Se você um dia olhasse para mim

Por Raul Drewnick
Atualização:

Hoje, no restaurante, vendo como você olhava para aquele rapaz, Tiquinha, me perguntei o que eu poderia fazer para que você um dia olhasse para mim daquele jeito. Nunca os seus olhos estiveram tão verdes, Tiquita. E o rapaz, aquele bobalhão, nem aí. Estava ocupado com o bife, o arroz e a batatinha frita. Ele chegava até a babar, o porco. Você deve ter visto, porque não tirava os olhos dele, Ticota. E eu, para tentar mudar o rumo dos seus olhos, comecei a falar, falar, falar. Não lembro de nada do que eu disse, mas deve ter sido uma baboseira, porque você não me respondeu. O que eu podia fazer, Tica? Olhei para os meus ombros, olhei para os dele. Olhei para o peito dele, olhei para o meu. Olhei para o rosto dele, para os olhos, e tive vontade de chorar. Você estava olhando na direção certa. Por que você iria olhar para mim, Tiquinha adorada? Se você olhasse, o que você veria em mim? Este rosto arruinado, estes olhos cansados, estes lábios pelos quais as palavras já passam a contragosto, esta boca que já não merece pronunciar o seu nome, Tica. Quase chorei naquela hora. Devia ter chorado. Talvez você desviasse os olhos para mim. Talvez você visse em mim alguma coisa que eu nunca soube ter. Talvez você visse uma cintilação dessa poesia que você fez nascer em mim desde o primeiro dia. Eu não chorei, Tica, eu me esforcei para não chorar. Você não percebeu, mas eu até sorri.

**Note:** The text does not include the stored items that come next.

(** X16.  [perf_milestone_name] is a faithful key: two milestones of the
    enumeration never share a name, no name of the enumeration is
    ["UNKNOWN"], which is the name of every value outside it, and no name
    contains a comma or a newline, so that the milestone column of a CSV
    row identifies the milestone. *)
Theorem milestone_name_injective (m1 m2 : perf_milestone_t) :
  ((m1 < PERF_MILESTONE_COUNT)%N -> (m2 < PERF_MILESTONE_COUNT)%N ->
   perf_milestone_name m1 = perf_milestone_name m2 -> m1 = m2)
  /\ ((m1 < PERF_MILESTONE_COUNT)%N <-> perf_milestone_name m1 <> "UNKNOWN"%string)
  /\ has_newline (perf_milestone_name m1) = false
  /\ index 0 "," (perf_milestone_name m1) = None.
Proof.
  split; [|split; [|split]].
  - intros H1 H2 Heq.
    pose proof (milestone_name_lookup m1 H1) as L1.
    pose proof (milestone_name_lookup m2 H2) as L2.
    rewrite Heq in L1.
    pose proof (NoDup_lookup _ _ _ _ milestone_names_NoDup L1 L2). lia.
  - split.
    + intros H1 Hu. pose proof (milestone_name_lookup m1 H1) as L1. rewrite Hu in L1.
      apply list_elem_of_lookup_2 in L1.
      assert (Hn : "UNKNOWN"%string ∉ milestone_names)
        by (apply (bool_decide_unpack _); vm_compute; reflexivity).
      by apply Hn.
    + intros Hne. destruct (N.ltb_spec m1 PERF_MILESTONE_COUNT) as [|Hge]; [done|].
      exfalso. apply Hne. unfold perf_milestone_name.
      by destruct (N.ltb_spec m1 PERF_MILESTONE_COUNT); [lia|].
  - apply milestone_name_no_newline.
  - destruct (N.ltb_spec m1 PERF_MILESTONE_COUNT) as [H1|Hge].
    + pose proof (milestone_name_lookup m1 H1) as L1.
      apply list_elem_of_lookup_2 in L1.
      assert (Hall : Forall (fun n => index 0 "," n = None) milestone_names).
      { apply (bool_decide_unpack _). vm_compute. reflexivity. }
      rewrite Forall_forall in Hall. by apply Hall.
    + unfold perf_milestone_name.
      by destruct (N.ltb_spec m1 PERF_MILESTONE_COUNT); [lia|].
Qed.
Lemma safe_filename_sanitized l :
  let r :=
    drop_trailing_underscores
      (drop_leading_underscores
         (collapse_underscores (replace_disallowed l))) in
  forallb is_filename_char r = true ∧
  no_adjacent_underscores r = true ∧
  starts_with_underscore r = false ∧
  ends_with_underscore r = false.
Proof.
  cbn zeta.
  set (a := replace_disallowed l).
  set (b := collapse_underscores a).
  set (c := drop_leading_underscores b).
  destruct (drop_leading_spec b) as (Hs & Hf & Hn & _).
  destruct (drop_trailing_spec c) as (He & Hf' & Hn' & Hs' & _).
  split; [|split; [|split]].
  - apply Hf', Hf, forallb_collapse_underscores, forallb_replace_disallowed.
  - apply Hn', Hn, no_adjacent_collapse.
  - by apply Hs'.
  - exact He.
Qed.

Lemma sanitizeFilename_safe_aux filename :
  safe_filename (sanitizeFilename filename) = true.
Proof.
  unfold safe_filename, sanitizeFilename.
  rewrite String.list_ascii_of_string_of_list_ascii.
  destruct (safe_filename_sanitized (String.list_ascii_of_string filename))
    as (Hf & Hn & Hs & He).
  cbn zeta in *. by rewrite Hf, Hn, Hs, He.
Qed.

Lemma is_underscore_spec c : is_underscore c = true ↔ c = underscore.
Proof.
  unfold is_underscore, underscore. rewrite Nat.eqb_eq. split.
  - intros Hc. by rewrite <- Hc, Ascii.ascii_nat_embedding.
  - by intros ->.
Qed.

Lemma starts_with_underscore_head l :
  starts_with_underscore l = false → head l ≠ Some underscore.
Proof.
  destruct l as [|c l]; [done|]. cbn. intros Hc [= ->].
  by rewrite (proj2 (is_underscore_spec underscore)) in Hc.
Qed.

Lemma ends_with_underscore_last l :
  ends_with_underscore l = false → last l ≠ Some underscore.
Proof.
  induction l as [|c l IH]; [done|]. destruct l as [|d rest].
  - cbn. intros Hc [= ->].
    by rewrite (proj2 (is_underscore_spec underscore)) in Hc.
  - rewrite ends_with_underscore_cons. intros Hend. by apply IH.
Qed.

Lemma no_adjacent_underscores_lookup l i :
  no_adjacent_underscores l = true →
  l !! i = Some underscore → l !! S i ≠ Some underscore.
Proof.
  revert i. induction l as [|c l IH]; [done|]. intros i Hn.
  destruct l as [|d rest]; [by destruct i|].
  rewrite no_adjacent_underscores_cons in Hn.
  apply andb_true_iff in Hn as [Hcd%negb_true_iff Hrest].
  destruct i as [|i].
  - cbn. intros [= ->] [= ->].
    by rewrite (proj2 (is_underscore_spec underscore)) in Hcd.
  - intros Hi. by apply (IH i).
Qed.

Foi quando eu perguntei, com esta minha falta de habilidade, se você estava encantada com o rapaz ou com o bife, o arroz e a batatinha frita. Ainda bem que você não ouviu. Você ia me chamar de sonso. Você sempre me chama de sonso. Você é cruel comigo, Tica. Por que você nunca me chama de sonsinho?